-- Problem --
For each line below that includes the string "simpl", show the whole line.

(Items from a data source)
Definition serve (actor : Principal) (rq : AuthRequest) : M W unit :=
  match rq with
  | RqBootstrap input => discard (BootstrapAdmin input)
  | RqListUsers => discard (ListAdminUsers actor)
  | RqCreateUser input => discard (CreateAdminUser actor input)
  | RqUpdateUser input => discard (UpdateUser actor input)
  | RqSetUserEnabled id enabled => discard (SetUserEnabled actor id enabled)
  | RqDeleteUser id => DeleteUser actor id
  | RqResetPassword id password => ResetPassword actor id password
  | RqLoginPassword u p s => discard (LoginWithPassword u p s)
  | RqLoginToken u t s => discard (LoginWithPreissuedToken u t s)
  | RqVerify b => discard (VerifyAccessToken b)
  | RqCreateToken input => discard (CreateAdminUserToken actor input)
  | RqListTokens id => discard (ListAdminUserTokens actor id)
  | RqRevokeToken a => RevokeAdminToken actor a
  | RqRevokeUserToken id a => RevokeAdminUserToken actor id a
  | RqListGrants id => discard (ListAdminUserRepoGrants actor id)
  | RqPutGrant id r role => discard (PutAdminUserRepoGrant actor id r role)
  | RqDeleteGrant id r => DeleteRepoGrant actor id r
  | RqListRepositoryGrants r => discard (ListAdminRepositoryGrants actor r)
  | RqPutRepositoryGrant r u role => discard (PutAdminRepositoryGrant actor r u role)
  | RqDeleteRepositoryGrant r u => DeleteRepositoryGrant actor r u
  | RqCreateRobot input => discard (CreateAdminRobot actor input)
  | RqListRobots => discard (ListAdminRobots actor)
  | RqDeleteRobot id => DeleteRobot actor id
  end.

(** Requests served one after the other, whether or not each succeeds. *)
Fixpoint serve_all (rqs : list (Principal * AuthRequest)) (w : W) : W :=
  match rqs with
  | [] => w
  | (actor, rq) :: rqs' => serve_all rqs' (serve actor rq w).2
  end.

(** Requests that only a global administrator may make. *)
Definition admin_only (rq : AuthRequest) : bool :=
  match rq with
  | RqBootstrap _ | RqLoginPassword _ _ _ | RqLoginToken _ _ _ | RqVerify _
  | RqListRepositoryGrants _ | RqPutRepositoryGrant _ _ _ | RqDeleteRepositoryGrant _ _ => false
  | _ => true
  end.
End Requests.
==
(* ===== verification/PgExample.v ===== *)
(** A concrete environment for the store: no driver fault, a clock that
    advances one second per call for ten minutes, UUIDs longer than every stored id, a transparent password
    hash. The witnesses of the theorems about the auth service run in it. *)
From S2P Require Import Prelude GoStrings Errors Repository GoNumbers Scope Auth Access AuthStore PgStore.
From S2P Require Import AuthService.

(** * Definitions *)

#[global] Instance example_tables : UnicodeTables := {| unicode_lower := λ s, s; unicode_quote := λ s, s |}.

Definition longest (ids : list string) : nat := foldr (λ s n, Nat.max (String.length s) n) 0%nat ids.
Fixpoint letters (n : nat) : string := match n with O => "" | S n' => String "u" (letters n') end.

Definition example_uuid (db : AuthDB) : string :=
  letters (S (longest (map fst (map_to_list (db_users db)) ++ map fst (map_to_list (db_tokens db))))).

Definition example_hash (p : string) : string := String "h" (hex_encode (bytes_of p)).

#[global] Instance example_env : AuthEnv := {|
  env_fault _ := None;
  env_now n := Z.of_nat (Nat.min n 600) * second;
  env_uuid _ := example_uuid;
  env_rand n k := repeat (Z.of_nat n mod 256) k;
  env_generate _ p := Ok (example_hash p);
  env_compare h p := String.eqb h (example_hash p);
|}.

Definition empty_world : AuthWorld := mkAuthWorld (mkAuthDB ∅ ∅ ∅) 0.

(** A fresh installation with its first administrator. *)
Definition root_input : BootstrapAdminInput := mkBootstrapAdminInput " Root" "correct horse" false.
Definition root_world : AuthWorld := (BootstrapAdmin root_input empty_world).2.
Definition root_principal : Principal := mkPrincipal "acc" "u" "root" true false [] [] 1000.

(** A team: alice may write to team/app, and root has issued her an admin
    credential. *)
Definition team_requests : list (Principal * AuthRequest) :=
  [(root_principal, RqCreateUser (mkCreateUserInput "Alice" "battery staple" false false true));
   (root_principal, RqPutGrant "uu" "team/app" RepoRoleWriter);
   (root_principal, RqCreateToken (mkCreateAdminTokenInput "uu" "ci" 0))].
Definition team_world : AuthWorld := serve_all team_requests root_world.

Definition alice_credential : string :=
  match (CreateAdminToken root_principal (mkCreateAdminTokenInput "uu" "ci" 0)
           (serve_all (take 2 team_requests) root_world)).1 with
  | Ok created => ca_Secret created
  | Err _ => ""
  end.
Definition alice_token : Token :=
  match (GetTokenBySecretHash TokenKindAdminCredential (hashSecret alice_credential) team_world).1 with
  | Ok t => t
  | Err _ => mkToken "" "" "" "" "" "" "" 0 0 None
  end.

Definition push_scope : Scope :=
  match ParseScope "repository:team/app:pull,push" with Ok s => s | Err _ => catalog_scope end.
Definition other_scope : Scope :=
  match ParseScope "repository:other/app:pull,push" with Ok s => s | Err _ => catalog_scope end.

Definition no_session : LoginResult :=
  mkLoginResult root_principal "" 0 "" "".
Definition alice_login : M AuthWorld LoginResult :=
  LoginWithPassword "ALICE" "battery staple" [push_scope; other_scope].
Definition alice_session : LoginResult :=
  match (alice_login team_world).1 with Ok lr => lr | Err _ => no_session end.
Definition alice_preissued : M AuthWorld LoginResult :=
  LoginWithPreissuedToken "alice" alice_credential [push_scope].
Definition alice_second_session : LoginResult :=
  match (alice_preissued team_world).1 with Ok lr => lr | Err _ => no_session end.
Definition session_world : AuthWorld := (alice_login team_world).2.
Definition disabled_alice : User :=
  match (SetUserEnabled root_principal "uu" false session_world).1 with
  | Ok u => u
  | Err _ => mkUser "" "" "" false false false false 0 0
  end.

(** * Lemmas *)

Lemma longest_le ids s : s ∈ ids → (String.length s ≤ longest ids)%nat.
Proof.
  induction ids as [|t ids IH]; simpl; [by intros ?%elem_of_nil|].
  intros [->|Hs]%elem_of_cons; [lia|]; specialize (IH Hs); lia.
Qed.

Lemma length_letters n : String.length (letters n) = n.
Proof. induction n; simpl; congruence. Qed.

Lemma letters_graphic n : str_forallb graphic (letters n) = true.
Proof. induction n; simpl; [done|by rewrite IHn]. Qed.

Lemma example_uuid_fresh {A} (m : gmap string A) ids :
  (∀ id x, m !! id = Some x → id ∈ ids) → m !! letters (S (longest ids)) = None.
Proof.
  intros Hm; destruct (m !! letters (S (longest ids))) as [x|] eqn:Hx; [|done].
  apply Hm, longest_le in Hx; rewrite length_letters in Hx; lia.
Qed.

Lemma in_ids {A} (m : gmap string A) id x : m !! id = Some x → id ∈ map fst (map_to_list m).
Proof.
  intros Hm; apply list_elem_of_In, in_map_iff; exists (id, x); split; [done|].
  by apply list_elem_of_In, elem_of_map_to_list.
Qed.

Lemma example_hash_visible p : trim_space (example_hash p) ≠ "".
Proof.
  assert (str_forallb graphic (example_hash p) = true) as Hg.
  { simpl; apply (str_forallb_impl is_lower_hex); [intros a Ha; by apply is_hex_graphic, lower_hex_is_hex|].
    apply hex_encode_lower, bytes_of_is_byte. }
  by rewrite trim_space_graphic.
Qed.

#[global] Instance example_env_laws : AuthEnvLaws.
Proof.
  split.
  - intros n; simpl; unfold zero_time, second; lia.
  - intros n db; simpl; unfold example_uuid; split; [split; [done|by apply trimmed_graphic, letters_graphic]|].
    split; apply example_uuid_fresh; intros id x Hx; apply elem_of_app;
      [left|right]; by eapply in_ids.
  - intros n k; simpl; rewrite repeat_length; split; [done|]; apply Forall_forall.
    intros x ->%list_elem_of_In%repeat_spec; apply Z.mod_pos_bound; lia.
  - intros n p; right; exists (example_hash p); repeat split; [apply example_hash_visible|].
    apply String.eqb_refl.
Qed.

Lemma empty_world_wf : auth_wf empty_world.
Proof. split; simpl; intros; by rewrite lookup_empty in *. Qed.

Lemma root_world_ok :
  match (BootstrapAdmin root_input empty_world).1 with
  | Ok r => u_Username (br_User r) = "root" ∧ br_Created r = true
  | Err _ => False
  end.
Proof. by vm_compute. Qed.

-- Answer section --
  induction ids as [|t ids IH]; simpl; [by intros ?%elem_of_nil|].
Proof. induction n; simpl; congruence. Qed.
Proof. induction n; simpl; [done|by rewrite IHn]. Qed.
  { simpl; apply (str_forallb_impl is_lower_hex); [intros a Ha; by apply is_hex_graphic, lower_hex_is_hex|].
  - intros n; simpl; unfold zero_time, second; lia.
  - intros n db; simpl; unfold example_uuid; split; [split; [done|by apply trimmed_graphic, letters_graphic]|].
  - intros n k; simpl; rewrite repeat_length; split; [done|]; apply Forall_forall.
Proof. split; simpl; intros; by rewrite lookup_empty in *. Qed.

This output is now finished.